3. Can I make this dish ahead of time?
Absolutely. Cook everything and store it in the fridge for up to 3 days. Reheat gently with a splash of milk or broth to revive the creamy texture.
4. Is this dish gluten-free?
Not as written, but you can easily make it gluten-free by using your favorite gluten-free pasta and checking that the broth and cheese are gluten-free.
5. Can I add other vegetables?
Definitely. Mushrooms, bell peppers, spinach, or peas make great additions and boost the nutrient profile.
6. How do I make it spicier?
Add more red pepper flakes, a dash of cayenne, or even a spoon of chili paste to the sauce to heat things up.
7. Can I use rotisserie chicken?
Yes! Using pre-cooked chicken like rotisserie can save time—just shred it and add it in when combining everything at the end.

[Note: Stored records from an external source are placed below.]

Lemma rewrapOne_Ok dk keys ctx w u w' st :
  Knows keyring (ActiveKEKID keyring) = true -> sound (w_db w) st -> as_read (w_db w) (dk :: keys) ->
  rewrapOne keyring dk ctx w = (Ok u, w') -> sound (w_db w') st ∧ as_read (w_db w') keys.
Proof.
  intros Hact Hs [Hnd Hread] Hrun. destruct (Hread dk ltac:(set_solver)) as (row & Hrow & ->).
  apply bind_Ok in Hrun as (dek & w1 & ([n Hun] & Hdb1)%wrap_err_Ok%step_sum_Ok & Hrun).
  apply bind_Ok in Hrun as ([enc kek] & w2 & ([n2 Hwr] & Hdb2)%wrap_err_Ok%step_sum_Ok & Hrun).
  apply bind_Ok in Hrun as (check & w3 & (_ & Hdb3)%wrap_err_Ok%step_sum_Ok & Hrun).
  apply bind_Ok in Hrun as (u1 & w4 & (_ & Hdb4)%wrap_err_Ok%step_sum_Ok & Hrun%wrap_err_Ok).
  apply bind_Ok in Hrun as (aff & w5 & Hsql & [_ ->]%reject_if_Ok). apply sql_Ok in Hsql as (db' & [= _ <-] & ->).
  apply UnwrapDEK_wraps in Hun as (h & Hw & Hr). eapply WrapDEK_wraps in Hwr; [|done|done].
  simpl in *. rewrite Hdb4, Hdb3, Hdb2, Hdb1. split.
  - eapply sound_kept; [exact Hs|done| |].
    + simpl. pose proof Hs as (_ & Hids & _). rewrite <- list_fmap_compose. erewrite list_fmap_ext; [exact Hids|].
      intros k r _. simpl. by destruct (N.eqb _ _).
    + intros id' h' (k & Hk & Hw'). unfold has_key. rewrite find_key_rewrapped, Hk. simpl. eexists. split; [done|].
      destruct (N.eqb_spec (dk_ID k) (dk_ID row)) as [E|]; [|done]. simpl.
      assert (k = row) as -> by (apply find_key_id in Hk as Hk'; rewrite <- Hk', E in Hk; congruence).
      by rewrite (wraps_fun _ _ _ _ _ Hw' Hw).
  - apply NoDup_cons in Hnd as [Hn Hnd]. split; [done|]. intros dk' Hdk'. destruct (Hread dk' ltac:(set_solver)) as (row' & Hrow' & ->).
    exists row'. rewrite find_key_rewrapped, Hrow'. simpl. destruct (N.eqb_spec (dk_ID row') (dk_ID row)) as [E|]; [|done].
    destruct Hn. simpl. rewrite <- E. apply list_elem_of_fmap. by exists (datakey_fromDB row').
Qed.
Lemma rewrap_all_Ok keys n m ctx w r w' st :
  Knows keyring (ActiveKEKID keyring) = true -> sound (w_db w) st -> as_read (w_db w) keys ->
  rewrap_all keyring keys n m ctx w = (Ok r, w') -> sound (w_db w') st.
Proof.
  intros Hact. revert n m w. induction keys as [|dk keys IH]; intros n m w Hs Hread; simpl; [intros [= _ <-]; done|].
  assert (as_read (w_db w) keys) as Hrest.
  { destruct Hread as [Hnd Hread]. split; [by apply NoDup_cons in Hnd as [_ ?]|]. intros; apply Hread. set_solver. }
  destruct (String.eqb _ _); [by apply IH|]. destruct (negb _); [by apply IH|]. intros (u & w1 & Hone & Hrun)%bind_Ok.
  destruct (rewrapOne_Ok _ _ _ _ _ _ _ Hact Hs Hread Hone) as [Hs1 Hr1]. by eapply IH.
Qed.
Lemma rotate_moves w r w' st :
  Knows keyring (ActiveKEKID keyring) = true -> sound (w_db w) st -> Rotate keyring background w = (Ok r, w') -> sound (w_db w') st.
Proof.
  intros Hact Hs Htx. apply WithinTx_cases in Htx as [(e & [=] & _)|(c' & w1 & _ & Hdb & _ & Hbody)]. rewrite Hdb.
  apply bind_Ok in Hbody as (u & w2 & Hlock & Hbody).
  assert (w_db w2 = w_db w) as Hdb2. { apply bind_Ok in Hlock as (b & w3 & [= <- <-] & Hlock). by apply wrap_err_Ok, query_Ok in Hlock as (_ & ? & _). }
  apply bind_Ok in Hbody as (keys & w3 & Hlist & Hbody). apply bind_Ok in Hlist as (rows & w4 & (-> & Hdb4 & _)%query_Ok & [= <- <-]).
  eapply rewrap_all_Ok; [done| | |exact Hbody]; [by rewrite Hdb4, Hdb2|]. rewrite Hdb4. pose proof Hs as (_ & Hnd & _). rewrite Hdb2. split.
  - by rewrite <- list_fmap_compose.
  - intros dk (row & -> & Hrow)%list_elem_of_fmap. exists row. split; [|done]. unfold find_key. simpl.
    destruct (List.find _ _) as [row'|] eqn:Ef.
    + apply find_some in Ef as [Hin E%N.eqb_eq]. rewrite <- list_elem_of_In in Hin. f_equal. by eapply NoDup_fmap_2_elem.
    + eapply find_none in Ef; [|by apply list_elem_of_In]. by rewrite N.eqb_refl in Ef.
Qed.
(* ===== verification/AuditLog.v ===== *)
(** * The audit log (internal/storages/audit, internal/services/auditor, the
      processors internal/goque_processors/auditprocessor and auditpruneprocessor)

    What was published to the outbox is written to the log, some time later and
    perhaps more than once; it is read by page and category, and pruned.  The
    texts of an entry come out of a task's JSON, so they are valid UTF-8. *)
From Stdlib Require Import ZArith Lia Ascii String.
From stdpp Require Import base sorting sets strings numbers list relations.
From S2P Require Import Prelude Go Entity Conflict AuditTrail Schema Json Logic Dbtx Interleave MaintStore Fixtures Queue.
From S2P Require Import Sweep Catalog.
Open Scope Z_scope.

(** ** entity/audit.go, commands.go *)

Record AuditEntry := mkEntry {
  ae_ID : UUID; ae_EventID : UUID; ae_Action : string; ae_Actor : string; ae_ActorID : string; ae_ActorDisplayName : string;
  ae_EntityID : string; ae_EntityType : string; ae_Details : DetailsLine; ae_Metadata : option AuditMetadata; ae_CreatedAt : Time }.
Definition ToAuditEntry (p : AuditPayload) : AuditEntry :=
  mkEntry (ap_EventID p) (ap_EventID p) (ap_Action p) (ap_Actor p) (ap_ActorID p) (ap_ActorDisplayName p) (ap_EntityID p)
    (ap_EntityType p) (ap_Details p) (ap_Metadata p) (ap_OccurredAt p).

Record AuditFilter := mkAuditFilter {
  af_Actions : list string; af_Actor : option string; af_CreatedFrom : option Time; af_CreatedTo : option Time }.
#[export] Instance eta_AuditFilter : Eta AuditFilter := fun f =>
  mkAuditFilter (af_Actions f) (af_Actor f) (af_CreatedFrom f) (af_CreatedTo f).
Definition WithoutActions (f : option AuditFilter) : option AuditFilter := (fun f => f <| af_Actions := [] |>) <$> f.
Record GetAuditLogsCmd := mkGetLogs { gl_Filter : option AuditFilter; gl_Limit : Z; gl_Offset : Z }.
Record AuditFacets := mkFacets { fa_All : Z; fa_SignIn : Z; fa_Users : Z; fa_Settings : Z; fa_Maintenance : Z }.
#[export] Instance eta_AuditFacets : Eta AuditFacets := fun f =>
  mkFacets (fa_All f) (fa_SignIn f) (fa_Users f) (fa_Settings f) (fa_Maintenance f).
Record AuditLogsPage := mkLogsPage { lp_Logs : list AuditEntry; lp_Total : Z; lp_Facets : AuditFacets }.

Definition auditCategoriesAction : list (string * list string) := [
  (AuditCategorySignIn, ["login.success"; "login.failed"; "logout.success"]);
  (AuditCategoryUsers,
    ["roles.changed"; "user.tags_changed"; "user.blocked"; "user.unblocked"; "password.changed"; "password.reset"; "provider.linked";
     "invitation.created"; "invitation.revoked"; "session.revoked"]);
  (AuditCategorySettings,
    ["auth_method.toggled"; "integration.created"; "integration.updated"; "integration.deleted"; "resource.created"; "resource.updated";
     "resource.archived"; "resource.unarchived"; "notify_channel.created"; "notify_channel.updated"; "notify_channel.archived";
     "notify_channel.unarchived"]);
  (AuditCategoryMaintenance,
    ["maintenance.created"; "maintenance.updated"; "maintenance.approved"; "maintenance.started"; "maintenance.completed";
     "maintenance.canceled"; "maintenance_step.started"; "maintenance_step.completed"; "maintenance_step.canceled"])].
Definition AuditCategoryAction (category : string) : list string := default [] (go_lookup auditCategoriesAction category).
(** ** services/jwtverifier *)

(** The token library with the key of this process, the options of the verifier
    included: what it answers may depend on the moment. *)
Class AccessVerifier := {
  av_ParseWithClaims : nat -> string -> (AccessClaims * bool) + error;
  (** how many keys Storage().KeyReadAll returns *)
  av_KeyReadAll : nat -> nat + error;
  jwkset_ErrKeyNotFound : error }.

Section verifier.
Context `{Env} `{Jwt} `{AccessVerifier}.

Definition authUnavailable (lastRefreshFailedAt : Time) (verifyStartedAt : Time) : M bool := fun _ w =>
  (Ok (match av_KeyReadAll (w_step w) with
       | inr _ => true
       | inl n => Nat.eqb n 0 || (verifyStartedAt <=? lastRefreshFailedAt)
       end), tick w).
Definition VerifyAccessToken (lastRefreshFailedAt : Time) (tokenString : string) : M AccessClaims :=
  verifyStartedAt ← UTCNow;
  parsed ← (fun _ w => (Ok (av_ParseWithClaims (w_step w) tokenString), tick w)) : M _;
  match parsed with
  | inr err =>
      if errors_Is err jwt_ErrTokenExpired then raise (Errorf2 "verify" ErrTokenExpired err)
      else
        unavailable ← (if errors_Is err jwkset_ErrKeyNotFound then authUnavailable lastRefreshFailedAt verifyStartedAt else mret false);
        if (unavailable : bool) then raise ErrAuthUnavailable else raise (Errorf2 "verify" ErrInvalidAccessToken err)
  | inl (claims, valid) => if negb valid then raise ErrInvalidAccessToken else mret claims
  end.
End verifier.

(** ** services/authz *)

(** casbin's enforcer. *)
Class Enforcer := { Enforce : nat -> Role -> string -> bool + error }.

Section authz.
Context `{Env} `{Enforcer}.

Definition enforce (role : Role) (scenario : string) : M (bool + error) := fun _ w => (Ok (Enforce (w_step w) role scenario), tick w).
Fixpoint Allow (roles : list Role) (scenario : string) : M bool :=
  match roles with
  | [] => mret false
  | role :: rest =>
      if negb (Role_Valid role) then Allow rest scenario
      else
        r ← enforce role scenario;
        match r with
        | inr err => raise (Errorf "enforce policy" err)
        | inl true => mret true
        | inl false => Allow rest scenario
        end
  end.
End authz.

(** ** What a switch promises *)

Section switch.
Context `{Env} `{Collation} `{Goque}.
(* ===== verification/CodeMail.v ===== *)
(** * The mail of a one-time code (internal/services/otp/email.go,
      internal/goque_processors/otpemailprocessor)

    A code leaves its request sealed under a data key, waits in the queue, and is
    opened and rendered when its task is processed. *)
From Stdlib Require Import ZArith Lia Ascii String SpecFloat.
From stdpp Require Import base sorting sets strings numbers list.
From S2P Require Import Prelude Go Entity Conflict AuditTrail Schema Logic Dbtx MaintStore Fixtures Crypto Password Queue Credentials Otp Secrets Auth.
From S2P Require Import InvitationEmail Invitations Notify IntegrationSpec.
Open Scope Z_scope.

(** ** services/otp/email.go *)

Definition OTPPurposeSignIn : string := "sign_in".

(** [time.Duration.Minutes] *)
Definition Minutes (d : Duration) : spec_float :=
  f64_add (float64_of (Z.quot d Minute)) (f64_div (float64_of (Z.rem d Minute)) (float64_of Minute)).
Definition otp_expiresInPhrase (ttl : Duration) : string :=
  let minutes := Z.max (int_Ceil (Minutes ttl)) 1 in
  if minutes =? 1 then "1 minute" else string_of_list_ascii (decimal minutes ++ bytes " minutes").

(** The templates: what is said before the code and after the line of its
    lifetime. *)
Definition code_template (intro outro : string) (code expiresIn : list ascii) : list ascii :=
  bytes ("<p>" +:+ intro +:+ " <strong>") ++ htmlReplacer code ++ bytes ("</strong>.</p>" +:+ newline +:+ "<p>It expires in ") ++
  htmlReplacer expiresIn ++
  bytes (". If you requested another code after this one, use the newest one.</p>" +:+ newline +:+ "<p>" +:+ outro +:+ "</p>" +:+ newline).
Definition otp_email : list ascii -> list ascii -> list ascii :=
  code_template "Your MaintMode sign-in code is"
    "If you didn't try to sign in, you can safely ignore this email — the code is useless without access to your browser session.".
Definition password_reset_email : list ascii -> list ascii -> list ascii :=
  code_template "Your MaintMode password reset code is"
    "If you didn't ask to reset your password, you can ignore this email — your password has not changed, and the code is useless without access to the browser session that requested it.".
Definition codeEmails : list (string * (string * (list ascii -> list ascii -> list ascii))) :=
  [(OTPPurposeSignIn, ("Your MaintMode sign-in code"%string, otp_email));
   (OTPPurposePasswordReset, ("Your MaintMode password reset code"%string, password_reset_email))].
Definition RenderOTPEmail (purpose code : string) (ttl : Duration) : (string * string) + error :=
  let purpose := if String.eqb purpose "" then OTPPurposeSignIn else purpose in
  match go_lookup codeEmails purpose with
  | None => inr (EOther "render otp email: unknown purpose")
  | Some (subject, template) =>
      inl (subject, string_of_list_ascii (trim_space (template (bytes code) (bytes (otp_expiresInPhrase ttl)))))
  end.

(** ** goque_processors/otpemailprocessor *)

(** [goque.ErrTaskCancel] *)
Definition ErrTaskCancel := ESentinel "goque: task canceled".
Definition settle {A} (x : A + error) : outcome A := match x with inl a => Ok a | inr e => Err e end.
Section processor.
Context `{Env} `{Messenger} `{Tink}.

Definition OTPEmail_ProcessTask (keyring : Keyring) (ttl : Duration) (payload : OTPEmailPayload) : M unit :=
  now ← UTCNow;
  reject_if (negb (Before now (oe_ExpiresAt payload))) (Errorf "otp code expired before delivery" ErrTaskCancel);;
  dek ← wrap_err (Errorf "unwrap otp dek") (at_step (fun n => UnwrapDEK keyring n (oe_DEK payload) (oe_KEKURI payload)));
  code ← wrap_err (Errorf "decrypt otp code")
    (lift (settle (Decrypt dek (oe_Code payload) (OTPCodeAAD (uuid_String (oe_CredentialID payload))))));
  mail ← wrap_err (Errorf "render otp email") (lift (settle (RenderOTPEmail (oe_Purpose payload) (string_of_list_ascii code) ttl)));
  _ ← wrap_err (Errorf "send otp email")
    (Send NotifyTransportEmail (oe_Target payload) (mkMessage mail.1 mail.2 HTMLMessageMIME) None);
  mret tt.

(** ** What is mailed *)

(** A step that asks. *)
Lemma at_step_val {A} (f : nat -> A + error) ctx w a w' : at_step f ctx w = (Ok a, w') -> f (w_step w) = inl a.
Proof. unfold at_step. destruct (f (w_step w)); by intros [= <- <-]. Qed.

(** What was sealed for a code: its credential, where it goes and until when, and
    a key and a text that open to it. *)
Record seals (c : KMSClient) (cred : AuthCredential) (target code : string) (p : OTPEmailPayload) : Prop := {
  sl_fields : oe_CredentialID p = c_ID cred ∧ oe_Target p = target ∧ c_ExpiresAt cred = Some (oe_ExpiresAt p);
  sl_opens : ∃ h a, wraps c (oe_DEK p) (oe_KEKURI p) h ∧ aead_New h = inl a ∧
    aead_Decrypt a (oe_Code p) (OTPCodeAAD (uuid_String (c_ID cred))) = inl (bytes code) }.

Context `{!TinkSpec}.

Lemma dekAEAD_read dek a : dekAEAD dek = inl a -> ∃ h, cleartext_Read dek = inl h ∧ aead_New h = inl a.
Proof. intros (h & Hh%or_wrap_inl & Ha%or_wrap_inl)%and_then_inl. by exists h. Qed.
Lemma dekAEAD_of dek h a : cleartext_Read dek = inl h -> aead_New h = inl a -> dekAEAD dek = inl a.
Proof. intros Hh Ha. unfold dekAEAD, parseDEKKeyset. by rewrite Hh; simpl; rewrite Ha. Qed.

Lemma sealForDelivery_seals k cred target code ctx w p w' :
  kms_Supported (kms k) (activeKEKURI k) = true ->
  @sealForDelivery (keyring_sealer k) cred target code ctx w = (Ok p, w') -> seals (kms k) cred target code p.
Proof.
  intros Hs. unfold sealForDelivery. intros E. run_all.
  apply at_step_val in Hrun as Eg. apply at_step_val in Hrun1 as Ee. apply at_step_val in Hrun0 as Ew. destruct a1 as [wrapped uri].
  destruct (c_ExpiresAt cred) as [t|] eqn:Et; [|done]. run_all. split; [done|]. simpl.
  destruct (GenerateDEK_reads _ _ Eg) as [h Hh]. exists h.
  pose proof Ee as (aead & Ha & _)%or_wrap_inl%and_then_inl. exists aead.
  destruct (dekAEAD_read _ _ Ha) as (h' & Hh' & Hn). rewrite Hh in Hh'. injection Hh' as <-.
  split_and!; [exact (WrapDEK_wraps k _ _ _ _ _ Hs Ew Hh)|done|exact (Encrypt_Decrypt _ _ _ _ _ _ Ee Ha)].
Qed.

(** Opening gives the code, on every instance that holds the keys. *)
Lemma opens_to k c cred target code p n dek text :
  kms k = c -> seals c cred target code p -> UnwrapDEK k n (oe_DEK p) (oe_KEKURI p) = inl dek ->
  Decrypt dek (oe_Code p) (OTPCodeAAD (uuid_String (oe_CredentialID p))) = inl text -> text = bytes code.
Proof.
  intros <- [(-> & _ & _) (h & a & Hw & Ha & Hd)] (h' & Hw' & Hr)%UnwrapDEK_wraps (a' & Ha' & Hd')%or_wrap_inl%and_then_inl.
  rewrite (wraps_fun _ _ _ _ _ Hw' Hw) in Hr. rewrite (dekAEAD_of _ _ _ Hr Ha) in Ha'. congruence.
Qed.

Lemma Send_log name target msg reply ctx w r w' :
  Send name target msg reply ctx w = (r, w') ->
  w_db w' = w_db w ∧ ((w_log w' = w_log w ∧ ∃ e, r = Err e) ∨ w_log w' = w_log w ++ [EvSend name target msg reply]).
Proof.
  unfold Send, in_tx, ask, emit, mbind, M_bind, reject_if, raise, mret, M_ret. destruct (ctx_tx ctx); [intros [= <- <-]; split; [done|left; eauto]|].
  simpl. destruct (registry_Get _ _); [intros [= <- <-]; split; [done|left; eauto]|]. simpl.
  destruct (transport_Send _ _ _ _ _); intros [= <- <-]; split; (done || by right).
Qed.

(** The message of a code. *)
Definition mail_of (purpose code : string) (ttl : Duration) (m : NotifyMessage) : Prop :=
  ∃ subject body, RenderOTPEmail purpose code ttl = inl (subject, body) ∧ m = mkMessage subject body HTMLMessageMIME.

(** C5. The code that was issued is the code that is mailed.  Whatever happens
    between the request and the processing of its task - other keys may have
    become the active ones, as long as the old ones are held - processing changes
    no table and sends at most one message: to the address the code was sealed
    for, carrying that code and no other, and only while the code is alive.  A
    code that is dead is not mailed and its task is cancelled; success means
    that the message was handed over. *)
Theorem code_mailed_as_issued k cred target code ctx w p w' purpose k' ttl w2 r w3 :
  kms_Supported (kms k) (activeKEKURI k) = true -> @sealForDelivery (keyring_sealer k) cred target code ctx w = (Ok p, w') -> kms k' = kms k ->
  OTPEmail_ProcessTask k' ttl (p <| oe_Purpose := purpose |>) background w2 = (r, w3) ->
  let now := env_now (w_step w2) in
  w_db w3 = w_db w2 ∧
  match c_ExpiresAt cred with
  | None => False
  | Some expires =>
      (expires <= now -> w_log w3 = w_log w2 ∧ ∃ e, r = Err e ∧ errors_Is e ErrTaskCancel = true) ∧
      (now < expires -> (w_log w3 = w_log w2 ∧ ∃ e, r = Err e) ∨
        ∃ m, mail_of purpose code ttl m ∧ w_log w3 = w_log w2 ++ [EvSend NotifyTransportEmail target m None])
  end.
Proof.
  intros Hs Hseal%sealForDelivery_seals Hk E; [|done]. pose proof Hseal as [(Hid & Ht & He) _]. rewrite He. cbv zeta.
  unfold OTPEmail_ProcessTask, UTCNow, wrap_err, at_step, lift, reject_if, raise, mbind, M_bind, mret, M_ret, Before in E. simpl in E.
  destruct (Z.ltb_spec (env_now (w_step w2)) (oe_ExpiresAt p)) as [Hlt|Hge]; simpl in E.
  2: { injection E as <- <-. split; [done|]. split; [|lia]. intros _. split; [done|]. eexists. split; [done|]. reflexivity. }
  destruct (UnwrapDEK _ _ _ _) as [dek|e] eqn:Eu; [|injection E as <- <-; split; [done|split; [lia|left; eauto]]].
  destruct (Decrypt _ _ _) as [text|e] eqn:Ed; [|injection E as <- <-; split; [done|split; [lia|left; eauto]]].
  rewrite (opens_to _ _ _ _ _ _ _ _ _ Hk Hseal Eu Ed) in E. cbn [settle] in E. unfold bytes in E. rewrite string_of_list_ascii_of_string in E. simpl in E.
  destruct (RenderOTPEmail _ _ _) as [[subject body]|e] eqn:Er; [|injection E as <- <-; split; [done|split; [lia|left; eauto]]]. simpl in E.
  destruct (Send _ _ _ _ _ _) as [rs w4] eqn:Es. apply Send_log in Es as [Hdb Hlog].
  assert (w3 = w4 ∧ ∀ e, rs = Err e -> ∃ e', r = Err e') as [-> Herr] by (destruct rs; injection E as <- <-; split; eauto; by intros).
  split; [done|]. split; [lia|]. intros _. destruct Hlog as [[Hl (e & ->)]|Hl]; [left; split; [done|by eapply Herr]|right].
  exists (mkMessage subject body HTMLMessageMIME). split; [by exists subject, body|]. by rewrite <- Ht.
Qed.
End processor.

(** ** A run *)

Definition ex_cred : AuthCredential :=
  mkCredential 7 11 AuthCredentialKindOTP "h" (Some (at_min 5)) None 0 (Some "nonce"%string) T0 T0.
Definition ex_sealed : outcome OTPEmailPayload * World :=
  @sealForDelivery (@keyring_sealer marking_tink (ex_keyring "local-kms://a")) ex_cred "ann@example.com" "123456" background ex_world.

(** Sealed under one key and opened when another is the active one; five minutes
    later it is not sent. *)
Lemma code_mailed_as_issued_witness : ∃ p w' w3 m,
  ex_sealed = (Ok p, w') ∧
  @OTPEmail_ProcessTask calm_env ex_messenger marking_tink (ex_keyring "local-kms://b") (5 * Minute) (p <| oe_Purpose := OTPPurposeSignIn |>)
    background w' = (Ok tt, w3) ∧
  mail_of OTPPurposeSignIn "123456" (5 * Minute) m ∧ w_log w3 = w_log w' ++ [EvSend NotifyTransportEmail "ann@example.com" m None].
Proof.
  destruct ex_sealed as [[p|e|s] w'] eqn:Es; [|by vm_compute in Es..]. 
  destruct (@OTPEmail_ProcessTask calm_env ex_messenger marking_tink (ex_keyring "local-kms://b") (5 * Minute) (p <| oe_Purpose := OTPPurposeSignIn |>)
    background w') as [r w3] eqn:Ep.
  assert (r = Ok tt) as ->. { vm_compute in Es. injection Es as <- <-. vm_compute in Ep. by injection Ep as <- _. }
  pose proof (@code_mailed_as_issued calm_env ex_messenger marking_tink marking_spec (ex_keyring "local-kms://a") ex_cred "ann@example.com" "123456"
    background ex_world p w' OTPPurposeSignIn (ex_keyring "local-kms://b") (5 * Minute) w' (Ok tt) w3 eq_refl Es eq_refl Ep) as [_ [_ Hsend]].
  assert (w_step w' = 3%nat) as Hw by (vm_compute in Es; by injection Es as _ <-). rewrite Hw in Hsend.
  destruct (Hsend ltac:(vm_compute; reflexivity)) as [[_ (e & [=])]|(m & Hm & Hl)]. exists p, w', w3, m. by split_and!.
Defined.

8. What can I do if the sauce is too thick?
Add a bit of reserved pasta water or chicken broth to thin it out gradually until it reaches your desired consistency.
Conclusion
Chicken and Broccoli Pasta is the kind of dish that brings comfort, flavor, and simplicity together in one bowl. With its creamy sauce, juicy chicken, and vibrant green broccoli, it’s a satisfying meal that’s both hearty and wholesome. Whether you’re looking for a quick dinner solution or a family favorite that can be made in under 30 minutes, this recipe delivers every time.
Now that you know the ins and outs—from tools to tweaks—you’re set to make this dish a regular part of your meal rotation. Enjoy every creamy, garlicky bite!

Chicken and Broccoli Pasta
- Total Time: 30 minutes
- Yield: 4 servings
Description
Creamy, savory, and satisfying, this Chicken and Broccoli Pasta brings together tender chicken, vibrant broccoli, and rich Parmesan cream sauce in a hearty, family-friendly meal. Perfect for weeknights or casual dinners, it’s a one-pan wonder packed with flavor and comfort.
Ingredients
- 2 boneless, skinless chicken breasts (thinly sliced)
- 2 cups broccoli florets
- 10 oz rotini or other short pasta
- 2 tbsp olive oil
- 3 cloves garlic, minced
- 1 cup heavy cream
- 1/2 cup chicken broth
- 1/2 cup freshly grated Parmesan cheese
- 1/2 tsp salt
- 1/4 tsp black pepper
- 1/4 tsp red pepper flakes (optional)
- 1 tbsp fresh parsley, chopped
- Juice of 1/2 lemon
Instructions
- Bring a large pot of salted water to a boil. Cook pasta according to package directions, adding broccoli during the last 2–3 minutes. Drain and set aside.
- Heat olive oil in a large skillet over medium-high heat. Add chicken, season with salt and pepper, and cook until golden and cooked through. Remove and set aside.
- In the same skillet, sauté garlic for 30 seconds. Add chicken broth and deglaze the pan, simmering for 1–2 minutes.
- Stir in heavy cream and bring to a gentle simmer. Add Parmesan and stir until melted and smooth. Season with remaining spices.
- Return chicken, pasta, and broccoli to the skillet. Toss to coat in the sauce and warm through.
- Finish with lemon juice and chopped parsley. Serve warm with extra Parmesan if desired.